HP shields Linux users from SCO attacks
During a teleconference late last month, Hewlett-Packard Co. executives disclosed that the company would indemnify its Linux users against potentially harmful moves by The SCO Group. In March, SCO turned the Linux world upside down when it filed a lawsuit against IBM Corp., alleging that IBM illegally contributed SCO’s System V Unix code into the Linux open-source project to benefit IBM’s business. In addition, SCO said it would charge Linux users US$699 per processor for the SCO Intellectual Property Licence. To prevent this, HP will offer defence for its Linux customers if SCO actively goes after users.
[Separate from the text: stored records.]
(** The client: a directory with a file to upload. *)
Definition w_client : Client :=
  {| cl_stream := []; cl_sent := [];
     cl_fs := list_to_map [(w_k ["c"], EDir); (w_k ["c"; "up.txt"], EFile (bytes "new") None)] |}.
Definition w_cio : ClientInputs :=
  {| ci_fs_now := 5; ci_now := 0; ci_file_id := 31%N; ci_nonce_prefix := replicate 16 dot;
     ci_connect := λ _ _, Ok tt |}.
Definition w_endpoint : string := "http://laptop:8080".
Definition w_address : PeerAddress := {| pa_host := "laptop"; pa_port := 8080 |}.

(** ** Facts of the two machines *)

Definition dir_check (fs : FS) (k : Key) : bool :=
  forallb (λ j, match fs !! take j k with None | Some EDir => true | _ => false end) (seq 1 (length k)).
Lemma on_way_check fs dir : dir_check fs dir = true → ∀ k, on_way [] dir k → dir_or_none (fs !! k).
Proof.
  intros H k (a & b & Ha & -> & ->). unfold dir_check in H. rewrite forallb_forall in H.
  specialize (H (length a)). rewrite take_app_length in H. simpl.
  destruct (fs !! a) as [[]|] eqn:E; [|by right| |by left]; exfalso;
    (assert (false = true); [apply H|done]); apply in_seq; rewrite length_app; destruct a; simpl in *; (done || lia).
Qed.

Lemma w_disk_scannable : scannable w_disk (scanner_new "/data" 1%N).
Proof. apply ScannerSpec.Witness.scannable_check; [apply fs_wf_check| |]; vm_compute; reflexivity. Qed.

Lemma w_document_read : folder_store_read (folder_store_new "/data") w_disk = (Ok w_document, w_disk).
Proof. rewrite read_eq. by f_equal. Qed.

Lemma w_servable : servable w_io "/data" w_profile 0 w_server w_document.
Proof.
  constructor; [exact w_document_read|exact w_disk_scannable|by exists (bytes "[]")|done|apply db_empty_wf].
Qed.

Lemma w_served_seen : seen_file w_disk (scanner_new "/data" 1%N) ["a.txt"] (bytes "hello") (Some 5000000000).
Proof. exists [], "a.txt". split; [done|]. split; [constructor|]. split; vm_compute; reflexivity. Qed.

Lemma w_canonical n : bool_decide (valid_name n) = true → n ≠ ".syncer" → canonical ([] ++ [n]) {| rel_str := n |}.
Proof.
  intros Hv%bool_decide_eq_true Hn. split_and!; [done|by constructor|simpl; congruence|].
  unfold join_with. simpl. by rewrite of_bytes_bytes.
Qed.

Lemma w_trusted : trusted w_io.(in_verify_now) w_cio.(ci_now) w_disk "/peers.json" 7%N w_secret_hex.
Proof.
  constructor; [done|by split; vm_compute|by vm_compute|].
  eexists w_peers, w_disk, _. split; [|split; vm_compute; reflexivity].
  apply injective_projections; [vm_compute; reflexivity|apply read_or_default_reads].
Qed.

Lemma w_one_chunk c : c ≠ [] → chunk_len c ≤ CHUNK_SIZE → full_reads c (reads c).
Proof.
  intros Hc Hl. destruct c as [|a c]; [done|]. unfold reads, w_reads. split_and!.
  - cbn. by rewrite app_nil_r.
  - split; [lia|]. simpl. lia.
  - by repeat constructor.
Qed.

Definition w_answer : UploadFileResponse :=
  {| uf_accepted := true; uf_path := {| rel_str := "up.txt" |}; uf_size_bytes := 3; uf_content_hash := "new" |}.
#[local] Instance UploadFileResponse_eq_dec : EqDecision UploadFileResponse.
Proof. solve_decision. Defined.
#[local] Instance upload_json : SerdeJson UploadFileResponse :=
  {| to_json := λ r, if decide (r = w_answer) then Ok (bytes "{up}") else Err "other";
     from_json := λ _, Err "syntax" |}.
#[local] Instance client_upload_json : SerdeJson ClientUploadResponse :=
  {| to_json := λ _, Err "other"; from_json := λ _, Ok (client_view w_answer) |}.
#[local] Instance w_wire : UploadWire.
Proof. constructor. intros r bs. simpl. destruct (decide (r = w_answer)) as [->|]; [|done]. by intros [= <-]. Qed.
HP will indemnify all customers purchasing its Linux distributions after Oct. 1, provided the source code has not been modified. For customers with earlier distributions, the company requires a signed addendum to ensure the source code remains as it was when sold.
Ciena ponies up the cash
Ciena Corp. made another move to expand its market presence with an investment in and resale arrangement with Luminous Networks Inc., a provider of multiservice optical transport platforms. Ciena, along with DCM-Doll Capital Management, was the lead investor in Luminous’s US$25-million Series-E round. The amount of stake for Ciena as a new investor was not disclosed. The Luminous arrangement is the latest in a string of similar deals Ciena has formed recently in an effort to broaden beyond its metro and long-haul optical switching and transport markets. The company acquired WaveSmith Networks, a maker of multiservice edge switches, and has investments and resale arrangements with Equipe Communications and Laurel Networks. Equipe makes multiservice core switches and Laurel makes service edge routers.
Symantec apps to collect virus, worm reports
Symantec Inc. is adding virus and worm reporting to the threat information that the security company already collects through its DeepSight Threat Management System service. The offering already features intrusion-detection alerts and firewall-related data, gleaned from 20,000 partners around the globe. DeepSight 5.0 starts at US$15,000 per year for research reports containing the aggregate security-event data.